• TASK ITEM: Report each line of the listing that carries the word "eexists".

• THE DATA:
Lemma dl_allocate_ok num h tb slot k1 m dai dci pdsch cw : dl_inv num h -> h_tbs h !! 0%nat = Some tb -> tb_st tb <> tb_waiting_ack ->
  slot_ok slot -> numerology_val slot = num -> 0 <= k1 < 1024 -> 0 <= m < 2 ^ 32 - 1 -> pd_codewords pdsch = [cw] ->
  (tb_st tb = tb_pending_retx -> dci = da_dci_cfg_type (h_params h) /\ forall p, da_tb (h_params h) !! 0%nat = Some (Some p) -> tp_tbs_bytes p = tp_tbs_bytes cw) ->
  exists h' t', dl_allocate h slot k1 m dai dci pdsch = Some (tb_is_empty tb, h') /\ dl_inv num h' /\ h_tbs h' !! 0%nat = Some t'
    /\ tb_sig t' = sig_after (tb_is_empty tb) m (tb_sig tb) /\ (tb_is_empty tb = false -> tb_nof_retxs tb < tb_max_nof_harq_retxs tb).
Proof.
  intros Hi Htb Hnw Hs Hn Hk Hm Hcw Hre. destruct (dl_tb0 num h Hi) as (t0 & t1 & Ht & Hok & He1). rewrite Ht in Htb. injection Htb as ->.
  destruct (slot_add_ok slot k1 Hs Hk) as [Hs' Hn']. unfold dl_allocate. rewrite (dl_empty_spec num h tb t1 Hi Ht). pose proof Hi as [Hh _ Hpar].
  assert (h_tbs h !! 0%nat = Some tb) as Hlk by (by rewrite Ht). destruct (tb_is_empty tb) eqn:E.
  - apply tb_is_empty_spec in E. unfold dl_new_tx.
    destruct (new_tx_tb num 2 h 0 tb slot (slot_add slot k1) m dai Hh Hlk Hs' ltac:(congruence) Hm E) as (h1 & -> & Hi1 & Hp1 & Ht1).
    rewrite Ht in Ht1. cbn in Ht1. destruct (dl_save_ok num (with_params h1 (DlAlloc 0 (vrb_type1 0 0) 0 [Some tb_params_default; None]))
      (TransportBlock tb_waiting_ack (negb (tb_ndi tb)) 0 m dai) t1 tb_params_default None dci pdsch cw) as (h2 & -> & Hi2 & Ht2); try done.
    { by apply with_params_inv. }
    eexists h2, _. split; [done|]. split; [done|]. rewrite Ht2. cbn [h_tbs with_params]. rewrite Ht1. done.
  - assert (tb_st tb = tb_pending_retx) as Hp.
    { destruct (tb_st tb) eqn:E2; [|done|done]. rewrite (proj2 (tb_is_empty_spec tb) E2) in E. done. }
    unfold dl_new_retx.
    destruct (new_retx_tb num 2 h 0 tb slot (slot_add slot k1) dai Hh Hlk Hs' ltac:(congruence) Hp) as (h1 & -> & Hi1 & Hp1 & Hlt & Ht1).
    rewrite Ht in Ht1. cbn in Ht1. destruct (Hpar tb Hlk) as (p & q & Hpq); [by rewrite Hp|]. destruct (Hre Hp) as [Hdci Htbs].
    destruct (dl_save_ok num h1 (TransportBlock tb_waiting_ack (tb_ndi tb) (tb_nof_retxs tb + 1) (tb_max_nof_harq_retxs tb) dai) t1 p q dci pdsch cw)
      as (h2 & -> & Hi2 & Ht2); try done.
    { by rewrite Hp1. }
    { intros _. rewrite Hp1. split; [done|]. apply Htbs. by rewrite Hpq. }
    eexists h2, _. split; [done|]. split; [done|]. rewrite Ht2, Ht1. done.
Qed.

Lemma ul_allocate_ok num h tb slot m dci pusch : harq_inv num 1 h -> h_tbs h !! 0%nat = Some tb -> tb_st tb <> tb_waiting_ack ->
  slot_ok slot -> numerology_val slot = num -> 0 <= m < 2 ^ 32 - 1 ->
  (tb_st tb = tb_pending_retx -> dci = ua_dci_cfg_type (h_params h) /\ ua_tbs_bytes (h_params h) = pu_tb_size_bytes pusch) ->
  exists h' t', ul_allocate h slot m dci pusch = Some (tb_is_empty tb, h') /\ harq_inv num 1 h' /\ h_tbs h' !! 0%nat = Some t'
    /\ tb_sig t' = sig_after (tb_is_empty tb) m (tb_sig tb) /\ (tb_is_empty tb = false -> tb_nof_retxs tb < tb_max_nof_harq_retxs tb).
Proof.
  intros Hh Hlk Hnw Hs Hn Hm Hre. unfold ul_allocate, harq_tb_empty. rewrite Hlk.
  assert (0 < length (h_tbs h))%nat as Hlen by (apply lookup_lt_Some in Hlk; lia).
  assert (forall h1 : ul_harq_process, harq_inv num 1 h1 -> forall t', h_tbs h1 = <[0%nat := t']> (h_tbs h) -> tb_st t' = tb_waiting_ack ->
    (tb_nof_retxs t' <> 0 -> dci = ua_dci_cfg_type (h_params h1) /\ ua_tbs_bytes (h_params h1) = pu_tb_size_bytes pusch) ->
    exists h2, ul_save_alloc_params h1 dci pusch = Some h2 /\ harq_inv num 1 h2 /\ h_tbs h2 !! 0%nat = Some t') as Hsave.
  { intros h1 Hi1 t' Ht1 Hst Hr. unfold ul_save_alloc_params, harq_tb. rewrite Ht1, list_lookup_insert_eq by done. unfold tb_is_empty. rewrite Hst.
    rewrite bool_decide_false by done.
    assert (negb (tb_nof_retxs t' =? 0) && negb (dci =? ua_dci_cfg_type (h_params h1)) = false
      /\ negb (tb_nof_retxs t' =? 0) && negb (ua_tbs_bytes (h_params h1) =? pu_tb_size_bytes pusch) = false) as [-> ->].
    { destruct (tb_nof_retxs t' =? 0) eqn:E0; [done|]. breflect. destruct (Hr E0) as [-> ->]. by rewrite !Z.eqb_refl. }
    eexists. split; [done|]. split; [by apply with_params_inv|]. cbn. rewrite Ht1. by apply list_lookup_insert_eq. }
  destruct (tb_is_empty tb) eqn:E.
  - apply tb_is_empty_spec in E. unfold ul_new_tx. destruct (new_tx_tb num 1 h 0 tb slot slot m 0 Hh Hlk Hs Hn Hm E) as (h1 & -> & Hi1 & Hp1 & Ht1).
    destruct (Hsave h1 Hi1 _ Ht1) as (h2 & -> & Hi2 & Ht2); [done|done|]. by eexists _, _.
  - assert (tb_st tb = tb_pending_retx) as Hp.
    { destruct (tb_st tb) eqn:E2; [|done|done]. rewrite (proj2 (tb_is_empty_spec tb) E2) in E. done. }
    unfold ul_new_retx. destruct (new_retx_tb num 1 h 0 tb slot slot 0 Hh Hlk Hs Hn Hp) as (h1 & -> & Hi1 & Hp1 & Hlt & Ht1).
    destruct (Hsave h1 Hi1 _ Ht1) as (h2 & -> & Hi2 & Ht2); [done|rewrite Hp1; by intros _; apply Hre|]. by eexists _, _.
Qed.
(* ===== verification/LcMgrThms.v ===== *)
(** * Logical channels in the scheduler: properties

    The division of a transport block among the logical channels fits the block,
    follows the priorities and serves everything when there is room; the assembler of
    the MAC can use every grant in full. *)
From Stdlib Require Import Sorting.Sorted.
From S2P Require Import Prelude RlcUmPdu RlcQueues RlcTxUm RlcTxUmThms SlotPoint Harq MacUl MacUlThms MacDl MacDlThms LcMgr.

Definition chan_ok (c : channel_context) : Prop := 0 <= ch_buf_st c < 2 ^ 26.
Definition chan_pending (c : channel_context) : Prop := ch_active c = true /\ 0 < ch_buf_st c.
#[export] Instance chan_pending_dec c : Decision (chan_pending c).
Proof. apply _. Defined.
Record dl_mgr_ok (m : dl_logical_channel_manager) : Prop := {
  dmo_len : length (dm_channels m) = MAX_NOF_RB_LCIDS;
  dmo_chans : Forall chan_ok (dm_channels m);
  dmo_ces : Forall (fun ce => 33 <= ce) (dm_ces m);
}.

(** Bytes of a subPDU with its subheader. *)
Definition subpdu_bytes (x : Z * Z) : Z := if dl_is_sdu x.1 then get_mac_sdu_required_bytes x.2 else x.2 + FIXED_SIZED_MAC_CE_SUBHEADER_SIZE.
Definition subpdus_bytes (l : list (Z * Z)) : Z := foldr (fun x n => subpdu_bytes x + n) 0 l.
Lemma subpdus_bytes_app l1 l2 : subpdus_bytes (l1 ++ l2) = subpdus_bytes l1 + subpdus_bytes l2.
Proof. induction l1 as [|x l1 IH]; cbn; [done|]. unfold subpdus_bytes in *. rewrite IH. lia. Qed.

• REPLY TO THE TASK:
    eexists h2, _. split; [done|]. split; [done|]. rewrite Ht2. cbn [h_tbs with_params]. rewrite Ht1. done.
    eexists h2, _. split; [done|]. split; [done|]. rewrite Ht2, Ht1. done.
    eexists. split; [done|]. split; [by apply with_params_inv|]. cbn. rewrite Ht1. by apply list_lookup_insert_eq. }
    destruct (Hsave h1 Hi1 _ Ht1) as (h2 & -> & Hi2 & Ht2); [done|done|]. by eexists _, _.
    destruct (Hsave h1 Hi1 _ Ht1) as (h2 & -> & Hi2 & Ht2); [done|rewrite Hp1; by intros _; apply Hre|]. by eexists _, _.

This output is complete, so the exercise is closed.